## Task instructions
In the data below, find each line that contains the word "AgentPayload" and copy it.

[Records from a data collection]
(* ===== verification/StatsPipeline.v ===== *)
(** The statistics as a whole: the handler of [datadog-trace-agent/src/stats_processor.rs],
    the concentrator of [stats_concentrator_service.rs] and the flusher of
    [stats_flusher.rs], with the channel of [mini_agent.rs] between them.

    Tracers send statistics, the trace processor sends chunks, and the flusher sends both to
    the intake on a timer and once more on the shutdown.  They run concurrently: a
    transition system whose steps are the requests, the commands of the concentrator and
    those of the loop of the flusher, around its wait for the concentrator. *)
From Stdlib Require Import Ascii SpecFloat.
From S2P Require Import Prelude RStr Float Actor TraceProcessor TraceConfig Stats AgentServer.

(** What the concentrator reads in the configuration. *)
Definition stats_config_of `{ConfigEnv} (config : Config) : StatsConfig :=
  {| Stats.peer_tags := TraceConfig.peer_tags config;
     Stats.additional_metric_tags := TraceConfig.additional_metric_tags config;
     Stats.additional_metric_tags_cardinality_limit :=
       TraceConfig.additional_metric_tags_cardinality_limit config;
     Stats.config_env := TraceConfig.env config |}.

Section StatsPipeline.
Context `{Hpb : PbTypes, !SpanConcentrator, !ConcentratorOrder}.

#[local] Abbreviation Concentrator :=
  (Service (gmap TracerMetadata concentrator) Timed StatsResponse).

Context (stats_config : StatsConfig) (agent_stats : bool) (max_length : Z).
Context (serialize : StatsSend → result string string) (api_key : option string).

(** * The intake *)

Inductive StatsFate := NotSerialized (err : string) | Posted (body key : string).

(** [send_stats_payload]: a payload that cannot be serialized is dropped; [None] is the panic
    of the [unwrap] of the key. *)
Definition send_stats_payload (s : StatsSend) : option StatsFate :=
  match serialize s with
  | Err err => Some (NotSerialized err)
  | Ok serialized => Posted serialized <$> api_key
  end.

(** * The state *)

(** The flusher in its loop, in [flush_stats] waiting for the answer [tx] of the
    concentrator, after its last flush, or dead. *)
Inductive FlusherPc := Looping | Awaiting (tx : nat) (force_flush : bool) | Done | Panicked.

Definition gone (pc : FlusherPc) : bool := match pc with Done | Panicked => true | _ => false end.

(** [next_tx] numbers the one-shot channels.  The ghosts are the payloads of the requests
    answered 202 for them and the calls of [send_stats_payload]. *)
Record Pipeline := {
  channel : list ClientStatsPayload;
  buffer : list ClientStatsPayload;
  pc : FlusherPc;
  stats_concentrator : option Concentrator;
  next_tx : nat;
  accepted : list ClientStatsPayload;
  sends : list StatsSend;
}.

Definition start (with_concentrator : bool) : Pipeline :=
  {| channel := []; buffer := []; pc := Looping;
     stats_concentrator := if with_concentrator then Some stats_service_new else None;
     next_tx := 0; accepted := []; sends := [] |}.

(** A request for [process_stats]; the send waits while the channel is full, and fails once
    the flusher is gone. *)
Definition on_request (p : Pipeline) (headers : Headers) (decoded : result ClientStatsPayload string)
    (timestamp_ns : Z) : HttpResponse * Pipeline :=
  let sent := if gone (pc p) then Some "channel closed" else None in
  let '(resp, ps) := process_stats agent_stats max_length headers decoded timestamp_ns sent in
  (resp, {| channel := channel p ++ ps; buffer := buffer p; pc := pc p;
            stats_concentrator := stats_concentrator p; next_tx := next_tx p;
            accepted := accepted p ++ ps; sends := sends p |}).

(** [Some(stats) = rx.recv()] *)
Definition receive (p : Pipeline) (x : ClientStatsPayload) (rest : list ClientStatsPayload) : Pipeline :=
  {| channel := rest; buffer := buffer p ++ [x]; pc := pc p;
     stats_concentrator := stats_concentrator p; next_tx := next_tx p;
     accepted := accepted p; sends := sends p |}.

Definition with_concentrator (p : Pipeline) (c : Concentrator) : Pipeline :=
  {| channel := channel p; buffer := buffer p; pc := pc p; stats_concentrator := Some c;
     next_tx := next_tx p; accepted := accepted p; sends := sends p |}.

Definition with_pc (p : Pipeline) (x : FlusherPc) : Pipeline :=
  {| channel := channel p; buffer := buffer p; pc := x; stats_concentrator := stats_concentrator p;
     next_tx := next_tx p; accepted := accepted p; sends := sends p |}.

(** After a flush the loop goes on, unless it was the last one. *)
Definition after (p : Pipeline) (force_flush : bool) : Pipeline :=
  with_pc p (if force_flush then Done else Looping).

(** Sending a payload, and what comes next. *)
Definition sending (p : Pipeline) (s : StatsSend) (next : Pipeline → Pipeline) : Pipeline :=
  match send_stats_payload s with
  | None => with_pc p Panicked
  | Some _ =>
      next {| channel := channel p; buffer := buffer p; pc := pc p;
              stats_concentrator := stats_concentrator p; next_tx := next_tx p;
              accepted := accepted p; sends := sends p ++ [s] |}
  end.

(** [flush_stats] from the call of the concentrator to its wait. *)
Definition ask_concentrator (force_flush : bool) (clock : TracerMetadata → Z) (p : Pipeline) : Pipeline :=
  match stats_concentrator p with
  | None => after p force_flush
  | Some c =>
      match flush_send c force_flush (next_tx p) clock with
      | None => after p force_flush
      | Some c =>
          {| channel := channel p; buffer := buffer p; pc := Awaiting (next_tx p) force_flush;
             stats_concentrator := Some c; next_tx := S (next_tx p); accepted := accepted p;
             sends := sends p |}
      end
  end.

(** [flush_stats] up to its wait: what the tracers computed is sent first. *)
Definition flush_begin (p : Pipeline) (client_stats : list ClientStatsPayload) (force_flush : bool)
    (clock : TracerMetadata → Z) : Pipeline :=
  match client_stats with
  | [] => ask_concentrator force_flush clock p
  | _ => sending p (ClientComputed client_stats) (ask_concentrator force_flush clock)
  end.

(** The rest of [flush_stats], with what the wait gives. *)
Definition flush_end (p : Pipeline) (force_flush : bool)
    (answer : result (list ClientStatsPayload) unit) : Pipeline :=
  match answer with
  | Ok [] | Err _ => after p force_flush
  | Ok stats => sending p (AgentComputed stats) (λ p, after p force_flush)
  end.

* * *

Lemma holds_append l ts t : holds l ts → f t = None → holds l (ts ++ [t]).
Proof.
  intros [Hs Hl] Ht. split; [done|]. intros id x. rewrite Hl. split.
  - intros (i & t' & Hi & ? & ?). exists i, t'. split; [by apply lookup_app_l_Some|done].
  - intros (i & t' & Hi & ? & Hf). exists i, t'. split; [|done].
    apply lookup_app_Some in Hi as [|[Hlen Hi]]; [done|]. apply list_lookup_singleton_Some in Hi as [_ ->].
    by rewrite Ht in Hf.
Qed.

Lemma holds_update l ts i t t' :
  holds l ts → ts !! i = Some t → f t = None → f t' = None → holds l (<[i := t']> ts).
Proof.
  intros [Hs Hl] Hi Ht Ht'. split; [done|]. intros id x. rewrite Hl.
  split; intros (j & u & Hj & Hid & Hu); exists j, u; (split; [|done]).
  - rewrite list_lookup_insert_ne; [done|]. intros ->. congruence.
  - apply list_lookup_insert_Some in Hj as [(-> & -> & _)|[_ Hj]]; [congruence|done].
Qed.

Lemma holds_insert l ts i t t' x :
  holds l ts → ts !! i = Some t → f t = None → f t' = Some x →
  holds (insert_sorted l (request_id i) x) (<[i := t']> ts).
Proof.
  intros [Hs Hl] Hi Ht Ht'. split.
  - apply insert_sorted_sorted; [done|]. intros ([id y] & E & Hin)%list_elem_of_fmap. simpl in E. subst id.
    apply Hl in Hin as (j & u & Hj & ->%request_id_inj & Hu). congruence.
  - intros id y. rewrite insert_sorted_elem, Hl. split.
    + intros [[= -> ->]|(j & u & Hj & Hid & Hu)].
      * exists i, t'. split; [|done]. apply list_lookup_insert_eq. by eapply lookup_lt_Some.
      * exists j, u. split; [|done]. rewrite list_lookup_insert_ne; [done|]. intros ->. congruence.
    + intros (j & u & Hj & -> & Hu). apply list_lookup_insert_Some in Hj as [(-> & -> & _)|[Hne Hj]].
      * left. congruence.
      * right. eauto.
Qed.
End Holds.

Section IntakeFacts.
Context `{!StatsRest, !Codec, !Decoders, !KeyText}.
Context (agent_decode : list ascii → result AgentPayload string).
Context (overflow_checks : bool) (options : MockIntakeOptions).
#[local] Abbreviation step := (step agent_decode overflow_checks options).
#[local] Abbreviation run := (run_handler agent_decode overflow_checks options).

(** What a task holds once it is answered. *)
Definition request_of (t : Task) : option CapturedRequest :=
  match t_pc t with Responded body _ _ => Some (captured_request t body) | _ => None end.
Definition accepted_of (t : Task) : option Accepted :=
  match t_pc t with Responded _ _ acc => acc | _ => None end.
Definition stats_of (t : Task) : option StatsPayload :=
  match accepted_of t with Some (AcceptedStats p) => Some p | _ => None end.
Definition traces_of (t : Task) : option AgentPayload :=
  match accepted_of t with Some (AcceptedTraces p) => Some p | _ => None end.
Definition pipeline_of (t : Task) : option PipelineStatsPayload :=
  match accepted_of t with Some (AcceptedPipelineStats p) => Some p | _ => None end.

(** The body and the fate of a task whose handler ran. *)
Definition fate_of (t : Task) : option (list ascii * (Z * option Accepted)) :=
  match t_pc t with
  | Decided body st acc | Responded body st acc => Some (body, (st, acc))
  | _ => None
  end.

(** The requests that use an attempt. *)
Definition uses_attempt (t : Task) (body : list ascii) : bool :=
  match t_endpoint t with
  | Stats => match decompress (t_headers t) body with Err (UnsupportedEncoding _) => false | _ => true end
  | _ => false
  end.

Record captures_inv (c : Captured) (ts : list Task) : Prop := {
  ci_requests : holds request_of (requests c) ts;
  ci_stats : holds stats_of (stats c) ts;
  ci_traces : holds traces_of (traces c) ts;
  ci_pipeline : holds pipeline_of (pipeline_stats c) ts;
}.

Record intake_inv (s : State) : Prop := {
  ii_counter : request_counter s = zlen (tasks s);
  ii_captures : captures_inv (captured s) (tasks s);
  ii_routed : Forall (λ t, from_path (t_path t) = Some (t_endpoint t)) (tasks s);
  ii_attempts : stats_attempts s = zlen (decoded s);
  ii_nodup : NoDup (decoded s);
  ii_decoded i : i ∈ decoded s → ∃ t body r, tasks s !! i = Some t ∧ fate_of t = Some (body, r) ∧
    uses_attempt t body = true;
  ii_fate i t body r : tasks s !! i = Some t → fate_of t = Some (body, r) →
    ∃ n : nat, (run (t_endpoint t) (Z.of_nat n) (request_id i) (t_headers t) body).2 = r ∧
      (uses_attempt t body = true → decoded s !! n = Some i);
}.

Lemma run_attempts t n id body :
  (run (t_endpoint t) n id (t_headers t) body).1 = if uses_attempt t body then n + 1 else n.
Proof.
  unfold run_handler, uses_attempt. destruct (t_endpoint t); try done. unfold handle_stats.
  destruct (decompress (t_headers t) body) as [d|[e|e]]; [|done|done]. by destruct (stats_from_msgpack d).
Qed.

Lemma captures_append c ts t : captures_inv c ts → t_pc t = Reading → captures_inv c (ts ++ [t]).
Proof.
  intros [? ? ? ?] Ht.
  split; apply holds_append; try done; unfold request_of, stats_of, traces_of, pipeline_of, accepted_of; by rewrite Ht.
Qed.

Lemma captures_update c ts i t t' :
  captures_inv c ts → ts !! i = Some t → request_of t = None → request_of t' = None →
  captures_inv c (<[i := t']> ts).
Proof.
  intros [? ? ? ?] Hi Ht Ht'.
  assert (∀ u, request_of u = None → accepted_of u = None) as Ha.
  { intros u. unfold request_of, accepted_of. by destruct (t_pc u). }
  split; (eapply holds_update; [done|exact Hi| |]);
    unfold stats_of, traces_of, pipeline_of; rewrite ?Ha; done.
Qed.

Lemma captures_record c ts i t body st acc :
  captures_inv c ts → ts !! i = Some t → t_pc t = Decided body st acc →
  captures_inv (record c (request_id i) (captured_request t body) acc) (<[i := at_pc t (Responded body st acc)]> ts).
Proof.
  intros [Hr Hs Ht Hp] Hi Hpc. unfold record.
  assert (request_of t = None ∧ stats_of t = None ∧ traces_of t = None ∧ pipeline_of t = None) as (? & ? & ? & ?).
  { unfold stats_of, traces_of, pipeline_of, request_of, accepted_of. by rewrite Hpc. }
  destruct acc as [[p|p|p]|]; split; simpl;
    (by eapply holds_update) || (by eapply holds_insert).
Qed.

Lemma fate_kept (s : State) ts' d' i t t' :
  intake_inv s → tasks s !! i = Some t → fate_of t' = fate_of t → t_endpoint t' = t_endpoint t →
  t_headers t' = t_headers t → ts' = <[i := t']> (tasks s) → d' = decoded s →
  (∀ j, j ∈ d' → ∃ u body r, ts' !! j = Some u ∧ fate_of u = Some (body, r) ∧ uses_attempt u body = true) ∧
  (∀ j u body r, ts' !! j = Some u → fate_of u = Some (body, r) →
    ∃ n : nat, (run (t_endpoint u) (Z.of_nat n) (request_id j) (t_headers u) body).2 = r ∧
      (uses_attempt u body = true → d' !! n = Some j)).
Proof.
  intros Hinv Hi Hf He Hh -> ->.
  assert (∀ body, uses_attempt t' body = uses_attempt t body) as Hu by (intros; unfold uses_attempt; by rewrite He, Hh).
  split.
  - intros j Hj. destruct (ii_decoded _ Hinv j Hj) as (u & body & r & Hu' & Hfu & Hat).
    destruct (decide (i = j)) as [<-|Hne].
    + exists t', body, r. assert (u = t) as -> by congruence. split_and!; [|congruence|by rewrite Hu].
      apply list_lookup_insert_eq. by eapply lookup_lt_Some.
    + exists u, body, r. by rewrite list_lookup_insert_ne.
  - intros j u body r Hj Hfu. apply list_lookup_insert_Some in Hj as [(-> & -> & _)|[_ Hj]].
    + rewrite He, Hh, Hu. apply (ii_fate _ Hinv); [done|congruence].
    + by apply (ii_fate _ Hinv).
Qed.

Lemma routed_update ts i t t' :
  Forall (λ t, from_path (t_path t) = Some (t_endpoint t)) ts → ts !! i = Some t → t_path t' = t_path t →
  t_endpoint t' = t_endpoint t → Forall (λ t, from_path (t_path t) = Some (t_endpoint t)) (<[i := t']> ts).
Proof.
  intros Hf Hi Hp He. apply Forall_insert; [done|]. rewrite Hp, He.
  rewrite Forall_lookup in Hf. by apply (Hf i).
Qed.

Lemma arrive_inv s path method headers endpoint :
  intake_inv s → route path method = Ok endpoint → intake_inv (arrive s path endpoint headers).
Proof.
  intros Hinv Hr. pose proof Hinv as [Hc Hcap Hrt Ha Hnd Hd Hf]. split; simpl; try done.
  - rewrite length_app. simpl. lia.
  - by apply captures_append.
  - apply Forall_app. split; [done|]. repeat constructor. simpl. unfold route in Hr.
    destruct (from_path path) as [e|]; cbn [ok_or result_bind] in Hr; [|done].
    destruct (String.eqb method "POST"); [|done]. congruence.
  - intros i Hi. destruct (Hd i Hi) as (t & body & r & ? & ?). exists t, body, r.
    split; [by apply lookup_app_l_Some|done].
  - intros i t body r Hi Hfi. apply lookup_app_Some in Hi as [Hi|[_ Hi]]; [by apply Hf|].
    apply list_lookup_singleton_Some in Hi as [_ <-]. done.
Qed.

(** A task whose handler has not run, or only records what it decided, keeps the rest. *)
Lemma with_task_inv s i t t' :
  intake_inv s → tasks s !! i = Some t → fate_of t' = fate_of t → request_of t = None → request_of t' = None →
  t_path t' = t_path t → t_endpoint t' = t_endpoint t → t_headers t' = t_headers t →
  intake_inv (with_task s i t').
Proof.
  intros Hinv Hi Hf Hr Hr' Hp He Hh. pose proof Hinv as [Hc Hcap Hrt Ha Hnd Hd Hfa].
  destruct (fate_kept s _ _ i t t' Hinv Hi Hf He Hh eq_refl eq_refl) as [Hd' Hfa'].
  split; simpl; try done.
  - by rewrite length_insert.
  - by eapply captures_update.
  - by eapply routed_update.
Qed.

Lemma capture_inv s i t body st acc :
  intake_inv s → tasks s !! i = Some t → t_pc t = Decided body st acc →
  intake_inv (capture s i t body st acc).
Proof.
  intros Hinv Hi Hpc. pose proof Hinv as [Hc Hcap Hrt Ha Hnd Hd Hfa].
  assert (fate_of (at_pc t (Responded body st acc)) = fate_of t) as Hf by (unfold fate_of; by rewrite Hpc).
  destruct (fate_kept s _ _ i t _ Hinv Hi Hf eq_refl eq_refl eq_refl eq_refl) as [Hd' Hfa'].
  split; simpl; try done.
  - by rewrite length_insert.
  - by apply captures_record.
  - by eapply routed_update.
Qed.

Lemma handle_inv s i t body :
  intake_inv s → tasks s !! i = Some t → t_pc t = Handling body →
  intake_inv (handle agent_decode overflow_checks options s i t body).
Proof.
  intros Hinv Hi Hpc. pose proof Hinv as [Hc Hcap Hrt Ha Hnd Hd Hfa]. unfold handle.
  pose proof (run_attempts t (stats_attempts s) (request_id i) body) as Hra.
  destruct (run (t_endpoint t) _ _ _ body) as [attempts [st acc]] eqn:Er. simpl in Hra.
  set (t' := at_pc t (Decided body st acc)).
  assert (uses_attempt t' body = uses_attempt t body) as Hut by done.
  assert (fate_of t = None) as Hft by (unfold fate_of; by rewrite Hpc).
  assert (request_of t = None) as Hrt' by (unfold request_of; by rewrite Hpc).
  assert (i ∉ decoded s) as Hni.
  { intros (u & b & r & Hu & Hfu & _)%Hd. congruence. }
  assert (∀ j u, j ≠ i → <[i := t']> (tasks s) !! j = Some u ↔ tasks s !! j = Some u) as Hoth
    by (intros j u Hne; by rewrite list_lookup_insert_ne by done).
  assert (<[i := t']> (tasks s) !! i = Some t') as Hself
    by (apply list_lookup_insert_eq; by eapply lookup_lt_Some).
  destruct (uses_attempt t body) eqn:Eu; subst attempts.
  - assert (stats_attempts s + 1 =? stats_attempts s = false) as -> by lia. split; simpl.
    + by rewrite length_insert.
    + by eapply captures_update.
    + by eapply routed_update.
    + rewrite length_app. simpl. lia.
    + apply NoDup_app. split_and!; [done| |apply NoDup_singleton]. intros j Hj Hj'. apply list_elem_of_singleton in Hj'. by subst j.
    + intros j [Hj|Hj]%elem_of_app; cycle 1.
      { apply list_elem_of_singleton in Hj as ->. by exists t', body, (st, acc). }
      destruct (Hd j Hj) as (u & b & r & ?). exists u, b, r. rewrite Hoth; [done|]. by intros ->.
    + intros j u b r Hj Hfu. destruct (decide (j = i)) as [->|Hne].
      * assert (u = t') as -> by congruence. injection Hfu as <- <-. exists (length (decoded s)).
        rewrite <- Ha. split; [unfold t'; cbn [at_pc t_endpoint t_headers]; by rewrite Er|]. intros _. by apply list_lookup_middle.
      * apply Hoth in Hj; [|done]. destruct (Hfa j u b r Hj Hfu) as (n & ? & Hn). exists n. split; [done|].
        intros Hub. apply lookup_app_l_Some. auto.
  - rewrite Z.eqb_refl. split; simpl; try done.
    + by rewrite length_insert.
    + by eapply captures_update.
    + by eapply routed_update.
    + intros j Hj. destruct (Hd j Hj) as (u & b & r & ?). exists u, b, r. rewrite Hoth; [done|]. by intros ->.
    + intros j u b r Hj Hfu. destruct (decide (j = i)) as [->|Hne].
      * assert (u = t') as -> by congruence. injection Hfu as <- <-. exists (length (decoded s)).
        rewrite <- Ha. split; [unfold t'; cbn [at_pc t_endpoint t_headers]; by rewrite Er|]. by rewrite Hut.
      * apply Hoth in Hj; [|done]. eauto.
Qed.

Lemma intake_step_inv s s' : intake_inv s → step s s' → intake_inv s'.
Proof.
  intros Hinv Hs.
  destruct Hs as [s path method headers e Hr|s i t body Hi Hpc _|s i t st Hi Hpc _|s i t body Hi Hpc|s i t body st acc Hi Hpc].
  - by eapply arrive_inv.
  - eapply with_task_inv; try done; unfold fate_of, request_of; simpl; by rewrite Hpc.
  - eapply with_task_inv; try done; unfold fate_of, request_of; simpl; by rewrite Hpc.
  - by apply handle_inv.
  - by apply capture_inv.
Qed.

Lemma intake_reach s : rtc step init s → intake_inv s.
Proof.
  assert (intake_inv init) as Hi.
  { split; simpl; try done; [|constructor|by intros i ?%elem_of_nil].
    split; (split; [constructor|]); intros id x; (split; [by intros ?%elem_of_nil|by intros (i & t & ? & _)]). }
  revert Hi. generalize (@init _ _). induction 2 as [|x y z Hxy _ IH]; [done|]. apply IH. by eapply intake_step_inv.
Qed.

## Result of the task
Context (agent_decode : list ascii → result AgentPayload string).
Definition traces_of (t : Task) : option AgentPayload :=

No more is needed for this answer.